Quick answer: Keep memory and resource usage modest, offer settings that scale the game down, and test on and capture crashes from real low-end devices. Low-end hardware is where most crashes concentrate, so supporting it expands your audience.

A large share of your players run hardware weaker than yours, and that's where crashes and performance problems concentrate. Here are the best practices for supporting low-end hardware.

Keep Memory and Resource Usage Modest

Low-end devices run out of memory and hit resource limits fast, so keep your memory and resource usage modest, budget for the weakest device you support, optimize assets, and load only what you need. Resource exhaustion is a leading low-end crash cause, so a modest footprint is the foundation of low-end support.

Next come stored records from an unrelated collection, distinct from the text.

(** C16: for a format of literals and escape sequences with [#], [0], width, precision
    and length, and [-] before strings only, with arguments of the right kind and
    64-bit numbers of at most 32 bits, [vprintfmt] puts exactly the characters that the
    format and its arguments stand for, in order, whatever they are put into: literals,
    characters, strings with width, precision and justification, numbers in base 8, 10
    and 16 padded on the left (a sign comes before the padding), pointers and the texts
    of errors.  Widths given as arguments ([*]) and unknown escapes are not covered. *)
Theorem vprintfmt_correct {St} (putch : Z -> M St unit) l ap out s : Forall item_ok l -> Forall justifiable l -> renders message l ap = Some out -> vprintfmt putch (concat (show <$> l)) ap s = puts putch out s.
Proof. intros Hl _. by apply vprintfmt_ok. Qed.

(** ** Into a buffer *)

(** The characters that fit. *)
Lemma sprint_puts out : forall m p e cnt, p <= e -> mapped m p (e - p) -> 0 <= cnt -> cnt + Z.of_nat (length out) < 2 ^ 31 ->
  let n := Z.min (Z.of_nat (length out)) (e - p) in
  exists m', puts sprintputch out (SBuf m p e cnt) = Ok (tt, SBuf m' (p + n) e (cnt + Z.of_nat (length out))) /\ bytes_at m' p (u8 <$> take (Z.to_nat n) out) /\ same_outside m m' p n /\ (forall q k, mapped m q k -> mapped m' q k).
Proof.
  induction out as [|c out IH]; intros m p e cnt Hp Hm Hc Hlt n; cbn [length] in *.
  - exists m. unfold n. change (Z.of_nat 0) with 0. rewrite Z.min_l, !Z.add_0_r by lia. split; [done|]. split; [apply bytes_at_nil|]. by split.
  - assert (Hs : s32 (cnt + 1) = cnt + 1) by (apply (smod_small 32); [done|unfold is_s; lia]). destruct (Z.ltb_spec p e) as [Hpe|Hpe].
    + destruct (wb_spec m p (u8 c)) as (m1 & E1 & H1 & O1 & M1); [apply Hm; lia|]. assert (E : sprintputch c (SBuf m p e cnt) = Ok (tt, SBuf m1 (p + 1) e (cnt + 1))) by (unfold sprintputch; cbn [sbuf ebuf smem scnt]; by rewrite (proj2 (Z.ltb_lt _ _) Hpe), E1, Hs).
      destruct (IH m1 (p + 1) e (cnt + 1)) as (m' & E2 & B2 & O2 & M2); [lia|apply M1; intros q Hq; apply Hm; lia|lia|lia|]. set (n' := Z.min (Z.of_nat (length out)) (e - (p + 1))) in *. assert (Hn : n = n' + 1) by lia. exists m'. cbn [puts]. rewrite (bind_step _ _ _ _ _ E). split_and!.
      * rewrite E2. replace (p + n) with (p + 1 + n') by lia. by replace (cnt + Z.of_nat (S (length out))) with (cnt + 1 + Z.of_nat (length out)) by lia.
      * replace (Z.to_nat n) with (S (Z.to_nat n')) by lia. cbn [take fmap list_fmap]. apply bytes_at_cons. split; [|exact B2]. rewrite O2; [done|lia].
      * intros q Hq. rewrite O2, O1; [done|lia|lia].
      * intros q k Hq. by apply M2, M1.
    + assert (E : sprintputch c (SBuf m p e cnt) = Ok (tt, SBuf m p e (cnt + 1))) by (unfold sprintputch; cbn [sbuf ebuf smem scnt]; by rewrite (proj2 (Z.ltb_ge _ _) Hpe), Hs).
      destruct (IH m p e (cnt + 1)) as (m' & E2 & B2 & O2 & M2); [lia|done|lia|lia|]. assert (Hn : n = Z.min (Z.of_nat (length out)) (e - p)) by lia. rewrite <- Hn in *. exists m'. cbn [puts]. rewrite (bind_step _ _ _ _ _ E). split_and!; [|by replace n with 0 in * by lia|done|done].
      rewrite E2. by replace (cnt + Z.of_nat (S (length out))) with (cnt + 1 + Z.of_nat (length out)) by lia.
Qed.
(** X19: [extend] is idempotent on maps whose keys are found again by
    [==], the maps of this model (no NaN key).  When the destination is
    not among its own sources, calling [extend] a second time with the
    same sources changes nothing any more. *)
Theorem extend_idempotent (deep : bool) (l : positive)
    (on : list (option positive)) (h : gmap positive (gmap K V))
    (d : gmap K V) :
  Some l ∉ on -> h !! l = Some d ->
  exists h',
    funcmap.extend iter deep (Some l) on h = Ok (Some l, h')
    /\ funcmap.extend iter deep (Some l) on h' = Ok (Some l, h').
Proof.
  intros Hl Hd. exists (<[l := overlay h on ∪ d]> h).
  split; [now apply extend_overlay_eq|].
  rewrite (extend_overlay_eq deep l on _ (overlay h on ∪ d) Hl)
    by apply lookup_insert_eq.
  rewrite (overlay_frame h l on _ Hl), insert_insert_eq.
  rewrite (assoc_L (∪)), (idemp_L (∪)). reflexivity.
Qed.

(** X20: when no source has an entry ([extend] without sources, or with
    sources that are nil or empty), [extend] assigns nothing: it returns
    its destination and leaves the heap as it is, also for a destination
    that is nil. *)
Theorem extend_nothing (deep : bool) (m : option positive)
    (on : list (option positive)) (h : gmap positive (gmap K V)) :
  (forall o, o ∈ on -> funcmap.maprange iter o h = []) ->
  funcmap.extend iter deep m on h = Ok (m, h).
Proof.
  intros Hon. unfold funcmap.extend.
  assert (Hloop : foldM (fun h1 o =>
                           foldM (fun h2 kv => funcmap.mapassign m (fst kv) (snd kv) h2)
                                 h1 (funcmap.maprange iter o h1)) h on = Ok h).
  { induction on as [|o on IH]; [reflexivity|].
    rewrite foldM_cons, (Hon o) by now left. simpl.
    apply IH. intros o' Hin. apply Hon. now right. }
  now rewrite Hloop.
Qed.

(** X21: with a nil destination [extend] panics as soon as any source has
    an entry: the assignment to an entry of a nil map is the one thing
    [extend] does with its destination. *)
Theorem extend_nil_panics (deep : bool) (on : list (option positive))
    (h : gmap positive (gmap K V)) :
  (exists o, o ∈ on /\ funcmap.maprange iter o h <> []) ->
  funcmap.extend iter deep None on h = Panic NilMapAssign.
Proof.
  intros Hex. unfold funcmap.extend.
  assert (Hloop : foldM (fun h1 o =>
                           foldM (fun h2 kv => funcmap.mapassign None (fst kv) (snd kv) h2)
                                 h1 (funcmap.maprange iter o h1)) h on
                  = Panic NilMapAssign).
  { induction on as [|o on IH].
    - destruct Hex as (o & Hin & _). now apply elem_of_nil in Hin.
    - rewrite foldM_cons.
      destruct (funcmap.maprange iter o h) as [|kv rest] eqn:E.
      + simpl. apply IH. destruct Hex as (o' & Hin & Hne).
        apply elem_of_cons in Hin as [->|Hin]; [congruence|].
        now exists o'.
      + reflexivity. }
  now rewrite Hloop.
Qed.

End MoreExtendProperties.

Bugnet captures crashes with device and memory context, so resource crashes on low-end devices are visible. Keeping resource usage modest is the most direct way to support low-end hardware, since limits, not raw speed, are what turn a playable game into a crashing one on weak devices.

Offer Settings That Scale the Game Down

If your game only runs at full settings, low-end hardware will struggle, so offer settings that scale down, lower quality, reduced effects, smaller resource budgets, so weak devices can run within their limits instead of being pushed past them. Scalable settings let low-end players stay under the crash threshold.

Bugnet captures device and performance context, so you can see which devices struggle. Offering scalable settings prevents the crashes and performance problems that come from weak hardware being asked to do more than it can.

Test On and Capture Crashes From Real Low-End Devices

Your dev machine hides low-end problems, so test on real low-end devices where the problems live, and capture crashes from low-end players in the field so issues you couldn't test still surface. Field data with device context shows you exactly what's breaking on weak hardware.

Bugnet captures crashes from real devices including low-end ones, with full context. So practice supporting low-end hardware by keeping resource usage modest, offering scalable settings, and testing on and capturing from real low-end devices, expanding your audience and improving overall stability.

Keep memory and resource usage modest, offer settings that scale the game down, and test on and capture crashes from real low-end devices. Low-end hardware is where most crashes concentrate, so supporting it expands your audience.